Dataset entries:
(** [psutil] values. *)
Record NetIO := mkNetIO {
  bytes_sent : u64; bytes_recv : u64;
  packets_sent : nat; packets_recv : nat;
  errin : nat; errout : nat; dropin : nat; dropout : nat
}.

(** A connection: its status and the ports of [laddr] and [raddr]
    ([None] for the empty tuple). *)
Record Conn := mkConn {
  status : str;
  laddr_port : option nat;
  raddr_port : option nat
}.

Record IfStat := mkIfStat { isup : bool; speed : nat }.

(** The device dictionary handed to [netmiko.ConnectHandler]. *)
Record Device := mkDevice {
  dev_device_type : str;
  dev_host : str;
  dev_port : Z;
  dev_username : str;
  dev_timeout : Z;
  dev_password : option str;
  dev_key_file : option str
}.

(** What the outside answers.  Every answer may depend on the number of
    calls made before it, so two calls of one function need not agree.
    Failures of library and system calls are subclasses of [Exception];
    an interrupt signal is observed in [time.sleep]. *)
Record Env := mkEnv {
  NETMIKO_AVAILABLE : bool;
  ConnectHandler : nat -> Device -> ext unit;
  send_command : nat -> str -> ext str;
  disconnect : nat -> ext unit;
  (* (returncode, stdout, stderr) *)
  subprocess_run : nat -> list str -> Z -> ext (Z * str * str);
  net_io_counters : nat -> ext NetIO;
  net_connections : nat -> ext (list Conn);
  net_if_addrs : nat -> ext unit;
  net_if_stats : nat -> ext (list (str * IfStat));
  (* failure of open(path, 'r') or of read() *)
  read_fault : nat -> str -> option (string * str);
  makedirs_fault : nat -> str -> option (string * str);
  (* failure of open(path, 'w'): the file is left as it was *)
  open_write_fault : nat -> str -> option (string * str);
  (* failure of write() or of the closing flush: the number of
     characters that reached the file *)
  write_fault : nat -> str -> str -> option (nat * (string * str));
  (* True when the sleep is cut short by an interrupt *)
  sleep_interrupted : nat -> bool;
  (* str.isprintable for a code point above 127, as repr() consults it *)
  isprintable : N -> bool;
  (* wording of the interpreter's UnboundLocalError for a variable *)
  unbound_local_message : str -> str
}.

(** *** A monad for effects and exceptions *)

Inductive result (A : Type) :=
  | Ret (x : A)
  | Raise (e : exn)
  (* the fuel of an embedded loop ran out *)
  | Unfinished.
Arguments Ret {A} x.
Arguments Raise {A} e.
Arguments Unfinished {A}.

Definition M (A : Type) : Type := World -> result A * World.

Definition ret {A} (x : A) : M A := fun w => (Ret x, w).

Definition bind {A B} (m : M A) (f : A -> M B) : M B :=
  fun w =>
    match m w with
    | (Ret x, w') => f x w'
    | (Raise e, w') => (Raise e, w')
    | (Unfinished, w') => (Unfinished, w')
    end.

Definition raise {A} (e : exn) : M A := fun w => (Raise e, w).

Definition of_option {A} (o : option A) : M A :=
  fun w => match o with Some x => (Ret x, w) | None => (Unfinished, w) end.

(** [try: body except <handles> as e: handler e]. *)
Definition try_except {A} (body : M A) (handles : exn -> bool)
    (handler : exn -> M A) : M A :=
  fun w =>
    match body w with
    | (Raise e, w') => if handles e then handler e w' else (Raise e, w')
    | r => r
    end.

(** A call to the outside: the answer at the current tick. *)
Definition call {A} (f : nat -> ext A) : M A :=
  fun w =>
    let w' := mkWorld (fs w) (log w) (S (tick w)) in
    match f (tick w) with
    | Ok x => (Ret x, w')
    | Fail cls m => (Raise (Exc cls m), w')
    end.

Definition logging (l : level) (m : str) : M unit :=
  fun w => (Ret tt, mkWorld (fs w) (log w ++ [(l, m)]) (tick w)).

Definition set_fs (f : FS) : M unit :=
  fun w => (Ret tt, mkWorld f (log w) (tick w)).

Definition get_fs : M FS := fun w => (Ret (fs w), w).

Definition get_tick : M nat :=
  fun w => (Ret (tick w), mkWorld (fs w) (log w) (S (tick w))).

Global Instance M_ret : MRet M := @ret.
Global Instance M_bind : MBind M := fun A B f m => bind m f.

(** The value of a library function, or the exception it raises. *)
Definition of_ext {A} (r : ext A) : M A :=
  match r with
  | Ok x => mret x
  | Fail cls m => raise (Exc cls m)
  end.

End Py.
Import Py.

(** ** Library functions used by the tracker *)

Module PyLib.

(** [str(z)] for an integer. *)
Definition decimalZ (z : Z) : str :=
  if (z <? 0)%Z then u "-" ++ decimal (Z.to_nat (- z))
  else decimal (Z.to_nat z).

(** [f"{n:,}"]: decimal digits in groups of three. *)
Fixpoint group3 (rev_digits : str) : str :=
  match rev_digits with
  | d1 :: d2 :: d3 :: (_ :: _) as rest => d1 :: d2 :: d3 :: 44%N :: group3 rest
  | _ => rev_digits
  end.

:: Brief ::
Print all the entries exactly as written.

:: Exercise result ::
(** [psutil] values. *)
Record NetIO := mkNetIO {
  bytes_sent : u64; bytes_recv : u64;
  packets_sent : nat; packets_recv : nat;
  errin : nat; errout : nat; dropin : nat; dropout : nat
}.

(** A connection: its status and the ports of [laddr] and [raddr]
    ([None] for the empty tuple). *)
Record Conn := mkConn {
  status : str;
  laddr_port : option nat;
  raddr_port : option nat
}.

Record IfStat := mkIfStat { isup : bool; speed : nat }.

(** The device dictionary handed to [netmiko.ConnectHandler]. *)
Record Device := mkDevice {
  dev_device_type : str;
  dev_host : str;
  dev_port : Z;
  dev_username : str;
  dev_timeout : Z;
  dev_password : option str;
  dev_key_file : option str
}.

(** What the outside answers.  Every answer may depend on the number of
    calls made before it, so two calls of one function need not agree.
    Failures of library and system calls are subclasses of [Exception];
    an interrupt signal is observed in [time.sleep]. *)
Record Env := mkEnv {
  NETMIKO_AVAILABLE : bool;
  ConnectHandler : nat -> Device -> ext unit;
  send_command : nat -> str -> ext str;
  disconnect : nat -> ext unit;
  (* (returncode, stdout, stderr) *)
  subprocess_run : nat -> list str -> Z -> ext (Z * str * str);
  net_io_counters : nat -> ext NetIO;
  net_connections : nat -> ext (list Conn);
  net_if_addrs : nat -> ext unit;
  net_if_stats : nat -> ext (list (str * IfStat));
  (* failure of open(path, 'r') or of read() *)
  read_fault : nat -> str -> option (string * str);
  makedirs_fault : nat -> str -> option (string * str);
  (* failure of open(path, 'w'): the file is left as it was *)
  open_write_fault : nat -> str -> option (string * str);
  (* failure of write() or of the closing flush: the number of
     characters that reached the file *)
  write_fault : nat -> str -> str -> option (nat * (string * str));
  (* True when the sleep is cut short by an interrupt *)
  sleep_interrupted : nat -> bool;
  (* str.isprintable for a code point above 127, as repr() consults it *)
  isprintable : N -> bool;
  (* wording of the interpreter's UnboundLocalError for a variable *)
  unbound_local_message : str -> str
}.

(** *** A monad for effects and exceptions *)

Inductive result (A : Type) :=
  | Ret (x : A)
  | Raise (e : exn)
  (* the fuel of an embedded loop ran out *)
  | Unfinished.
Arguments Ret {A} x.
Arguments Raise {A} e.
Arguments Unfinished {A}.

Definition M (A : Type) : Type := World -> result A * World.

Definition ret {A} (x : A) : M A := fun w => (Ret x, w).

Definition bind {A B} (m : M A) (f : A -> M B) : M B :=
  fun w =>
    match m w with
    | (Ret x, w') => f x w'
    | (Raise e, w') => (Raise e, w')
    | (Unfinished, w') => (Unfinished, w')
    end.

Definition raise {A} (e : exn) : M A := fun w => (Raise e, w).

Definition of_option {A} (o : option A) : M A :=
  fun w => match o with Some x => (Ret x, w) | None => (Unfinished, w) end.

(** [try: body except <handles> as e: handler e]. *)
Definition try_except {A} (body : M A) (handles : exn -> bool)
    (handler : exn -> M A) : M A :=
  fun w =>
    match body w with
    | (Raise e, w') => if handles e then handler e w' else (Raise e, w')
    | r => r
    end.

(** A call to the outside: the answer at the current tick. *)
Definition call {A} (f : nat -> ext A) : M A :=
  fun w =>
    let w' := mkWorld (fs w) (log w) (S (tick w)) in
    match f (tick w) with
    | Ok x => (Ret x, w')
    | Fail cls m => (Raise (Exc cls m), w')
    end.

Definition logging (l : level) (m : str) : M unit :=
  fun w => (Ret tt, mkWorld (fs w) (log w ++ [(l, m)]) (tick w)).

Definition set_fs (f : FS) : M unit :=
  fun w => (Ret tt, mkWorld f (log w) (tick w)).

Definition get_fs : M FS := fun w => (Ret (fs w), w).

Definition get_tick : M nat :=
  fun w => (Ret (tick w), mkWorld (fs w) (log w) (S (tick w))).

Global Instance M_ret : MRet M := @ret.
Global Instance M_bind : MBind M := fun A B f m => bind m f.

(** The value of a library function, or the exception it raises. *)
Definition of_ext {A} (r : ext A) : M A :=
  match r with
  | Ok x => mret x
  | Fail cls m => raise (Exc cls m)
  end.

End Py.
Import Py.

(** ** Library functions used by the tracker *)

Module PyLib.

(** [str(z)] for an integer. *)
Definition decimalZ (z : Z) : str :=
  if (z <? 0)%Z then u "-" ++ decimal (Z.to_nat (- z))
  else decimal (Z.to_nat z).

(** [f"{n:,}"]: decimal digits in groups of three. *)
Fixpoint group3 (rev_digits : str) : str :=
  match rev_digits with
  | d1 :: d2 :: d3 :: (_ :: _) as rest => d1 :: d2 :: d3 :: 44%N :: group3 rest
  | _ => rev_digits
  end.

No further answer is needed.